Have you ever literally given your all only for it to still not be enough? Did you sacrifice your money, your sleep, your sanity only to find yourself coming up short to a goal you thought was able to be achieved. Real talk, I am there… right now, in this time in my life, I am in this place, where I literally cannot move beyond where I am. I gave of myself to build up my career, and I made a necessary transition that inadvertently moved me back by 3 years. I spent those 3 years saying yes to everything, traveling Sunday-Saturday, sleeping maybe 1-2 hours at night, basically burning myself out to get to this huge moment in my career, and it was all wiped away by one move that would ironically save my sanity.
So what do you do when you realize what you thought you were working towards, is no longer achievable or even worse, was never a goal that was supposed to part of your purpose? For me, I broke down. Legitimately, full fledged, bawling my eyes out, rage-induced, completely just done, break down. After I picked myself up from one of what would be a few breakdowns, I fought back against the frustration. Just because the goal isn’t yours to achieve, it does not mean you are not valued and there is not a better opportunity that is aligned with God’s actual purpose for your life.
God has an interesting way of moving things outside of our reach that are not going to bring us to His purpose. During this moment, quite honestly, I have yelled at God. I mean seriously my conversations have gone something like this, “God, really, what was the point in all of those years of trusting you, and letting your light shine if I was going to end up in this place?” There was a “come to Jesus” moment that occurred for me, when God told me “Girl, get it together, and remember my plan is so much greater than your plan.”
You may be in that place in your personal life. Maybe you are going through a divorce, the loss of a child, or internal chaos in your family life. You may see no light period not at the end of the tunnel, not within the tunnel, not around the tunnel… no light. But my dear friend, just because you don’t see the light, does not mean it’s not there waiting for you. Light does not have to be realized when you move past a season. That light can be realized within your season of pain in the seemingly small moments. Those small God moments can slowly bring you back to purpose.
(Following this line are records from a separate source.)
(* ===== verification/WinLaunchers.v ===== *)
(** * Windows launcher scanners ([src/launchers_windows.rs], [scan_for_game] of [src/session.rs], the Windows build of [src/dllscan.rs])

    Steam by the registry and its library files, Epic by its manifests, GOG by
    the registry, against the processes whose executables are known. *)
From Stdlib Require Import Ascii.
From S2P Require Import Prelude EsModel Json FileSystem GameScan Profiles.

(** ** Paths *)

Definition is_sep (c : ascii) : bool := Ascii.eqb c "\" || Ascii.eqb c "/".
Definition first_byte (p : ascii → bool) (s : string) : bool := match s with String c _ => p c | EmptyString => false end.
Definition ends_in (p : ascii → bool) (s : string) : bool := is_some_and (last (String.list_ascii_of_string s)) p.
Definition is_letter (c : ascii) : bool := is_ascii_lower c || is_ascii_upper c.
(** The drive of a path, and whether it has a prefix: a drive, or the two
    separators of a share or device. *)
Definition drive (s : string) : string :=
  match s with String c (String ":" _) => if is_letter c then String c ":" else EmptyString | _ => EmptyString end.
Definition has_prefix_component (s : string) : bool :=
  negb (is_empty (drive s)) || match s with String a (String b _) => is_sep a && is_sep b | _ => false end.
(** [PathBuf::join] where the base is relative or begins with a drive. *)
Definition win_join (base rel : string) : string :=
  if has_prefix_component rel then rel
  else if first_byte is_sep rel then drive base +:+ rel
  else if is_empty base || ends_in is_sep base || String.eqb base (drive base) then base +:+ rel
  else base +:+ "\" +:+ rel.

(** ** What a scan sees *)

Inductive Hive := HKEY_CURRENT_USER | HKEY_LOCAL_MACHINE.
#[export] Instance Hive_eq_dec : EqDecision Hive.
Proof. solve_decision. Defined.
(** A process with a known executable, as text, and its working set. *)
Record ExeProcess := { ep_pid : Z; ep_exe : string; ep_memory : Z }.
Record EpicManifest := { em_display_name : string; em_install_location : string; em_launch_executable : option string }.
Record WinMachine := {
  wm_key : Hive → string → bool;
  wm_dword : Hive → string → string → option Z;
  wm_string : Hive → string → string → option string;
  wm_subkeys : Hive → string → list string;
  wm_read_text : string → option string;
  wm_read_dir : string → option (list (option string));
  wm_var : string → option string;
  wm_processes : list ExeProcess;
  wm_modules : Z → option (list string);
}.

Section scan.
Context `{Unicode} (epic_manifest : string → option EpicManifest) (m : WinMachine).

(** [read_mapped_paths]: the modules of a process that may be opened, at most
    1024; a name that cannot be read is empty. *)
Definition MAX_MODULES : nat := 1024.
Definition win_mapped_paths (pid : Z) : list string :=
  match wm_modules m pid with
  | Some modules => uc_to_lowercase <$> List.filter (λ n, negb (is_empty n)) (take MAX_MODULES modules)
  | None => []
  end.
Definition win_graphics_api (pid : Z) : option string := detect_graphics_api_from_paths (win_mapped_paths pid).

Definition paths_equal_ci (left right : string) : bool := eq_ignore_ascii_case (from_utf8_lossy left) (from_utf8_lossy right).
Definition path_starts_with_ci (path prefix : string) : bool :=
  let prefix := to_ascii_lowercase (from_utf8_lossy prefix) in
  starts_with (if ends_in is_sep prefix then prefix else prefix +:+ "\") (to_ascii_lowercase (from_utf8_lossy path)).

(** The greater of two candidates: by memory, then by the lower number. *)
Definition candidate_le (a b : Z * Z) : bool := (snd a <? snd b) || ((snd a =? snd b) && (fst b <=? fst a)).
(** [max_by] keeps the last of the greatest. *)
Definition choose_primary_pid (candidates : list (Z * Z)) : option Z :=
  fst <$> foldl (λ best c, if is_none_or best (λ b, candidate_le b c) then Some c else best) None candidates.

Definition as_candidate (p : ExeProcess) : Z * Z := (ep_pid p, ep_memory p).
Definition dir_candidates (game_dir : string) : list (Z * Z) :=
  as_candidate <$> List.filter (λ p, path_starts_with_ci (ep_exe p) game_dir) (wm_processes m).
(** The manifest of the running app in one library: [Err] ends the search. *)
Definition steam_library (app_id : Z) (library : string) : result (option Target) unit :=
  let steamapps := win_join library "steamapps" in
  match wm_read_text m (win_join steamapps ("appmanifest_" +:+ show app_id +:+ ".acf")) with
  | None => Ok None
  | Some content =>
      let? name := ok_or (parse_acf_field content "name") () in
      let? installdir := ok_or (parse_acf_field content "installdir") () in
      let candidates := dir_candidates (win_join (win_join steamapps "common") installdir) in
      Ok (let! pid := choose_primary_pid candidates in
          Some (from_steam name app_id pid (stable_sort Z.leb (fst <$> candidates)) (win_graphics_api pid) None None))
  end.
Fixpoint steam_libraries (app_id : Z) (libraries : list string) : option Target :=
  match libraries with
  | [] => None
  | library :: libraries =>
      match steam_library app_id library with
      | Err _ => None
      | Ok (Some t) => Some t
      | Ok None => steam_libraries app_id libraries
      end
  end.
Definition STEAM_KEY : string := "Software\Valve\Steam".
Definition scan_for_steam_game_windows : option Target :=
  if negb (wm_key m HKEY_CURRENT_USER STEAM_KEY) then None
  else
    let! app_id := wm_dword m HKEY_CURRENT_USER STEAM_KEY "RunningAppID" in
    if app_id =? 0 then None
    else
      let! steam_path := wm_string m HKEY_CURRENT_USER STEAM_KEY "SteamPath" in
      let! content := wm_read_text m (win_join steam_path "steamapps\libraryfolders.vdf") in
      steam_libraries app_id (parse_vdf_paths content).

Definition running (exe : string) : option Z := ep_pid <$> List.find (λ p, paths_equal_ci (ep_exe p) exe) (wm_processes m).
Definition single (source : TargetSource) (name launcher : string) (pid : Z) : Target :=
  launched source name launcher pid [pid] (win_graphics_api pid) None None.

Definition epic_entry (dir : string) (entry : option string) : option Target :=
  let! name := entry in
  if negb (bool_decide (extension name = Some "item")) then None
  else
    let! content := wm_read_text m (win_join dir name) in
    let! manifest := epic_manifest content in
    let! exe := em_launch_executable manifest in
    if is_empty (trim exe) then None
    else single EpicGames (em_display_name manifest) "Epic Games" <$> running (win_join (em_install_location manifest) exe).
Definition scan_for_epic_game_windows : option Target :=
  let! program_data := wm_var m "ProgramData" in
  let dir := win_join program_data "Epic\EpicGamesLauncher\Data\Manifests" in
  let! entries := wm_read_dir m dir in
  head (filter_map (epic_entry dir) entries).

Definition GOG_KEY : string := "SOFTWARE\WOW6432Node\GOG.com\Games".
(** One game of the registry: [Err] ends the search. *)
Definition gog_game (key_name : string) : result (option Target) unit :=
  let key := GOG_KEY +:+ "\" +:+ key_name in
  if negb (wm_key m HKEY_LOCAL_MACHINE key) then Ok None
  else
    match wm_string m HKEY_LOCAL_MACHINE key "gameName" with
    | None => Ok None
    | Some display_name =>
        let beside := let! path := wm_string m HKEY_LOCAL_MACHINE key "path" in
                      let! exe_file := wm_string m HKEY_LOCAL_MACHINE key "exeFile" in
                      Some (win_join path exe_file) in
        let? exe := ok_or (or_else (wm_string m HKEY_LOCAL_MACHINE key "exe") beside) () in
        Ok (single GogGalaxy display_name "GOG Galaxy" <$> running exe)
    end.
Fixpoint gog_games (keys : list string) : option Target :=
  match keys with
  | [] => None
  | key :: keys =>
      match gog_game key with
      | Err _ => None
      | Ok (Some t) => Some t
      | Ok None => gog_games keys
      end
  end.
Definition scan_for_gog_game_windows : option Target :=
  if negb (wm_key m HKEY_LOCAL_MACHINE GOG_KEY) then None else gog_games (wm_subkeys m HKEY_LOCAL_MACHINE GOG_KEY).

Definition scan_for_game_windows : option Target :=
  or_else scan_for_steam_game_windows (or_else scan_for_epic_game_windows scan_for_gog_game_windows).
End scan.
As you move through this season, I want you to wake up and live each day a little different. Instead of waking up surrounded by the darkness, choose to wake up and give yourself some light. Start your morning with an uplifting quote, a Bible verse, a song of joy, or even just the statement “Today, I’ve got this. Today, I will smile, laugh and breathe, even if I don’t want to, I will do it so I can give myself light.” Throughout your day, as you feel the darkness try and creep in go back to exactly what you started your day with and bring yourself to light. You may not be able to control this season of your life, but you can control how you respond to this season.